### [The data]
★ ★ ★

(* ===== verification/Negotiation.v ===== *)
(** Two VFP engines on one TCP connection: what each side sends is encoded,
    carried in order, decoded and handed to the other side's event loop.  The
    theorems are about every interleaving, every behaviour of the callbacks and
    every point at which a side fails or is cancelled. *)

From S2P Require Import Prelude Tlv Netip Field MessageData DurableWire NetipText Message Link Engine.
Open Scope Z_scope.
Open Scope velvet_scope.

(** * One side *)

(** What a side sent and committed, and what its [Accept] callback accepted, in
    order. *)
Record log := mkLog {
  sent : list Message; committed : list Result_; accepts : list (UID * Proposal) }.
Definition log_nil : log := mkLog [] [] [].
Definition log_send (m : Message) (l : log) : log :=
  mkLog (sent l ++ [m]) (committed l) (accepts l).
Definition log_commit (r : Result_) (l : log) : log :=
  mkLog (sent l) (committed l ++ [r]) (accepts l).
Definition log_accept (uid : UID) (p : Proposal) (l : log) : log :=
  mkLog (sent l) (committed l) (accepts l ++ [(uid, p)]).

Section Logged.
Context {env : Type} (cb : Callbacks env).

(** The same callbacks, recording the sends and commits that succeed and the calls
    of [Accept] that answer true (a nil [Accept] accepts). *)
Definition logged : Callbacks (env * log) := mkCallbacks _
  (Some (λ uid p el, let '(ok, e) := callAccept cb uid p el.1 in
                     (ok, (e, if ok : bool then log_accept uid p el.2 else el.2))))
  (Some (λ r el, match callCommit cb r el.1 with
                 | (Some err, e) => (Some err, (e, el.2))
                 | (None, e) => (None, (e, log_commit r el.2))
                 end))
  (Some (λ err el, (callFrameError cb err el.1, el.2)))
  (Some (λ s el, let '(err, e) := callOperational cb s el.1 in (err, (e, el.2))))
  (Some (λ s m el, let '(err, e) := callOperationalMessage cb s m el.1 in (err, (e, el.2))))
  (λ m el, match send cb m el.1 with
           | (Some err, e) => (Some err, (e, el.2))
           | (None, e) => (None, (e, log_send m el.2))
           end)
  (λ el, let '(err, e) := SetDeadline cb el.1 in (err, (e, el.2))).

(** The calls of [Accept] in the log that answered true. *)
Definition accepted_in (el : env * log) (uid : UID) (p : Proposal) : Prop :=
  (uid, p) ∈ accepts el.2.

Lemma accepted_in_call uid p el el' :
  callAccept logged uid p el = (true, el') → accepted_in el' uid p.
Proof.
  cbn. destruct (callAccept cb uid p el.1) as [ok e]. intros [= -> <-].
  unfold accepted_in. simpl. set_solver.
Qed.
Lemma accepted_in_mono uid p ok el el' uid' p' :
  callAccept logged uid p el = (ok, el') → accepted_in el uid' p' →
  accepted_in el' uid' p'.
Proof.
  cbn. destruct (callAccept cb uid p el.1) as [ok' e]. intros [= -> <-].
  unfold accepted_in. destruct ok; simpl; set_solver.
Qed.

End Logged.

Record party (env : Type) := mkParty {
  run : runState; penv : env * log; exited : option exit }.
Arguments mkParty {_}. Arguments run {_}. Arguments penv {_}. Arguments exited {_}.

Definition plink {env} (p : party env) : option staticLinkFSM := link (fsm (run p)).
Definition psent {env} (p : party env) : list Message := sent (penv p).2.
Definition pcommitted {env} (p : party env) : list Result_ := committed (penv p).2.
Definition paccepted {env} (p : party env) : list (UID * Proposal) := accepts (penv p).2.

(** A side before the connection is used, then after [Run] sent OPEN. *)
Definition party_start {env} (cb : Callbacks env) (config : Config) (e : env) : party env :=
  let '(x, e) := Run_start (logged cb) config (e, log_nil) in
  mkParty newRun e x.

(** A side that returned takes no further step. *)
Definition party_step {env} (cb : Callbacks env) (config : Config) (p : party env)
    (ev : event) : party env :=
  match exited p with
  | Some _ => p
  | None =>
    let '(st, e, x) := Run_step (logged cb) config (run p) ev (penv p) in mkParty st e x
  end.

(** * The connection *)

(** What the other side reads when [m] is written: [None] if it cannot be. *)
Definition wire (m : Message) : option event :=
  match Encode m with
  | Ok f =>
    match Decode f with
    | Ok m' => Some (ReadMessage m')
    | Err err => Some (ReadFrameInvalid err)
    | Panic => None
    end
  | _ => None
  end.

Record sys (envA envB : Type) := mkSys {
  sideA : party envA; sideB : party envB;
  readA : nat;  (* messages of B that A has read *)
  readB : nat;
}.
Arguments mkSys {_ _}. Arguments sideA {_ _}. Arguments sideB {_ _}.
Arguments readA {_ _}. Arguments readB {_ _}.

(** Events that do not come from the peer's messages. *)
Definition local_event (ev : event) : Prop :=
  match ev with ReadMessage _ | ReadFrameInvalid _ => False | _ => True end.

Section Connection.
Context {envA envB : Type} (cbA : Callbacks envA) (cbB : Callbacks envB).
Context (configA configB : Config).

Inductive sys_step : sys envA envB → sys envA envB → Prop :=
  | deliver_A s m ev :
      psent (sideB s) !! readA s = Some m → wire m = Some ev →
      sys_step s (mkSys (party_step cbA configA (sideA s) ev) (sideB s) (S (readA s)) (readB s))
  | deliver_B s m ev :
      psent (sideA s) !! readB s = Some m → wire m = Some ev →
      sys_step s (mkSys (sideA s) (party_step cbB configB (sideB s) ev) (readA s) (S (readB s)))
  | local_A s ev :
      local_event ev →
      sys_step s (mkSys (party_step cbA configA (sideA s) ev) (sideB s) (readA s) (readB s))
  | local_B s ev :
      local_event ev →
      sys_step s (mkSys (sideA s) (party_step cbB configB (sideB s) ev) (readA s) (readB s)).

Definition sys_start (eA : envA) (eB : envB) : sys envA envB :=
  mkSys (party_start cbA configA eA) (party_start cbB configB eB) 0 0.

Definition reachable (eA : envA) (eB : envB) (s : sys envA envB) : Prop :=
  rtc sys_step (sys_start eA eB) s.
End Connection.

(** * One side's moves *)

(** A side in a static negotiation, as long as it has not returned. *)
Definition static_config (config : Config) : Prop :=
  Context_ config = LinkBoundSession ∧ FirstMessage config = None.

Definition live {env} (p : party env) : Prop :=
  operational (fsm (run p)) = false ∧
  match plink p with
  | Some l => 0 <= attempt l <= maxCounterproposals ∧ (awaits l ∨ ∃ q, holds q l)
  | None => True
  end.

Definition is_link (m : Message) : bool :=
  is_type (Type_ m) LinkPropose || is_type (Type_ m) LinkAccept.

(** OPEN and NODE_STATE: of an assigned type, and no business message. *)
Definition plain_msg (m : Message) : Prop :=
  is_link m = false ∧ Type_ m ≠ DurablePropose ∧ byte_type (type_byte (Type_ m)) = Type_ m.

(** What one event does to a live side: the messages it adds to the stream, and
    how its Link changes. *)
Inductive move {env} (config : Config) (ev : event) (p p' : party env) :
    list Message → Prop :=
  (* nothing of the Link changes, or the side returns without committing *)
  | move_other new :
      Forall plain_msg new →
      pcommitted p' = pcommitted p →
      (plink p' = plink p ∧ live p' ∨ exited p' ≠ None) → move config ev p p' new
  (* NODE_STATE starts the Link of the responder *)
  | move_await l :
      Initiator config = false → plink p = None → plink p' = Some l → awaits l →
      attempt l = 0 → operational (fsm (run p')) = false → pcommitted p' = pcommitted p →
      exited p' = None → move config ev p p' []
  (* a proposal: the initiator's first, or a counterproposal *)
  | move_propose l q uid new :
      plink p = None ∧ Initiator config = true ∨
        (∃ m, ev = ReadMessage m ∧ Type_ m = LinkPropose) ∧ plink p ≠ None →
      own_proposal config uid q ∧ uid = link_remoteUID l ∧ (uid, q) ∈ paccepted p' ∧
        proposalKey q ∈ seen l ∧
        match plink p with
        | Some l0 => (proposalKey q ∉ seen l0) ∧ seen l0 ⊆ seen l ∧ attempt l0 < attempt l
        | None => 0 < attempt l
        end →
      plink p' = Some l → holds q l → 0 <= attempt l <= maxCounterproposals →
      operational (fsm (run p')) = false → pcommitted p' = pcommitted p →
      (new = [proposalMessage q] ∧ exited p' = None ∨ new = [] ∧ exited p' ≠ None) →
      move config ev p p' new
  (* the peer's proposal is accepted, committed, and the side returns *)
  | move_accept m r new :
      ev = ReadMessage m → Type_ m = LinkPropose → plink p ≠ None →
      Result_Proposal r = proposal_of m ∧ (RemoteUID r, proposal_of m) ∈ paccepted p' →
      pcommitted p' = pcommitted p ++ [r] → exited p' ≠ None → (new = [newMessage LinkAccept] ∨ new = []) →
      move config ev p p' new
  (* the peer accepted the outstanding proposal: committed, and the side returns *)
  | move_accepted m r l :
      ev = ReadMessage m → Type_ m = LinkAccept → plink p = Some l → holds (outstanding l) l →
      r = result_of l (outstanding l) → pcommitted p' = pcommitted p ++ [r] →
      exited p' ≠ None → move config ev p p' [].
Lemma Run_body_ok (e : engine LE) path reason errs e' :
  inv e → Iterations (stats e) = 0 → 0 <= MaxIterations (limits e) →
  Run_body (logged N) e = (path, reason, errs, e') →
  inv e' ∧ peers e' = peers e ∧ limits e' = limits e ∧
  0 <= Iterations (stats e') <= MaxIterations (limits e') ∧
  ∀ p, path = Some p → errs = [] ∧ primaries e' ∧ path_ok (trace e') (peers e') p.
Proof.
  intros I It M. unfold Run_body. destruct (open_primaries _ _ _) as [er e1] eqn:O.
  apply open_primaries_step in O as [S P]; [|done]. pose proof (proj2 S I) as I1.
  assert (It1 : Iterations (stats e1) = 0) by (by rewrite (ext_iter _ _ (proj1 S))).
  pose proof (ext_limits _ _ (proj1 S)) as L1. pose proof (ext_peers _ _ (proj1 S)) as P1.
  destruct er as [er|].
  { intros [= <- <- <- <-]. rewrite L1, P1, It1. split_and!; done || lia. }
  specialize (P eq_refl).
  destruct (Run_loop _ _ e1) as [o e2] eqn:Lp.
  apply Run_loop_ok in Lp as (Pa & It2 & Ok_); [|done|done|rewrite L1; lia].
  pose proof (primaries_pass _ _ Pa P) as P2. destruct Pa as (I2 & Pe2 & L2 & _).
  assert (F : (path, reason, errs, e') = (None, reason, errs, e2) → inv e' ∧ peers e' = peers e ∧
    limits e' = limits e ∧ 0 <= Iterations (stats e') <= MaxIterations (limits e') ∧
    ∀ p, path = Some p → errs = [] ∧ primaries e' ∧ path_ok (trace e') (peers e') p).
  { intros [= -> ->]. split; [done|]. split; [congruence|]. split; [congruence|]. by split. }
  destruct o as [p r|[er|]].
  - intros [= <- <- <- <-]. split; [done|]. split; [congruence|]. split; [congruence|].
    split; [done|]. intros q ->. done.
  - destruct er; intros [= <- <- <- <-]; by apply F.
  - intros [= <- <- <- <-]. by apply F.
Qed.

★ ★ ★

### [Task statement]
Among the entries above, locate the lines containing "(Some (λ uid" and "sent (penv p).2.", and transcribe exactly those two lines and all lines between.

### [Task output]
  (Some (λ uid p el, let '(ok, e) := callAccept cb uid p el.1 in
                     (ok, (e, if ok : bool then log_accept uid p el.2 else el.2))))
  (Some (λ r el, match callCommit cb r el.1 with
                 | (Some err, e) => (Some err, (e, el.2))
                 | (None, e) => (None, (e, log_commit r el.2))
                 end))
  (Some (λ err el, (callFrameError cb err el.1, el.2)))
  (Some (λ s el, let '(err, e) := callOperational cb s el.1 in (err, (e, el.2))))
  (Some (λ s m el, let '(err, e) := callOperationalMessage cb s m el.1 in (err, (e, el.2))))
  (λ m el, match send cb m el.1 with
           | (Some err, e) => (Some err, (e, el.2))
           | (None, e) => (None, (e, log_send m el.2))
           end)
  (λ el, let '(err, e) := SetDeadline cb el.1 in (err, (e, el.2))).

(** The calls of [Accept] in the log that answered true. *)
Definition accepted_in (el : env * log) (uid : UID) (p : Proposal) : Prop :=
  (uid, p) ∈ accepts el.2.

Lemma accepted_in_call uid p el el' :
  callAccept logged uid p el = (true, el') → accepted_in el' uid p.
Proof.
  cbn. destruct (callAccept cb uid p el.1) as [ok e]. intros [= -> <-].
  unfold accepted_in. simpl. set_solver.
Qed.
Lemma accepted_in_mono uid p ok el el' uid' p' :
  callAccept logged uid p el = (ok, el') → accepted_in el uid' p' →
  accepted_in el' uid' p'.
Proof.
  cbn. destruct (callAccept cb uid p el.1) as [ok' e]. intros [= -> <-].
  unfold accepted_in. destruct ok; simpl; set_solver.
Qed.

End Logged.

Record party (env : Type) := mkParty {
  run : runState; penv : env * log; exited : option exit }.
Arguments mkParty {_}. Arguments run {_}. Arguments penv {_}. Arguments exited {_}.

Definition plink {env} (p : party env) : option staticLinkFSM := link (fsm (run p)).
Definition psent {env} (p : party env) : list Message := sent (penv p).2.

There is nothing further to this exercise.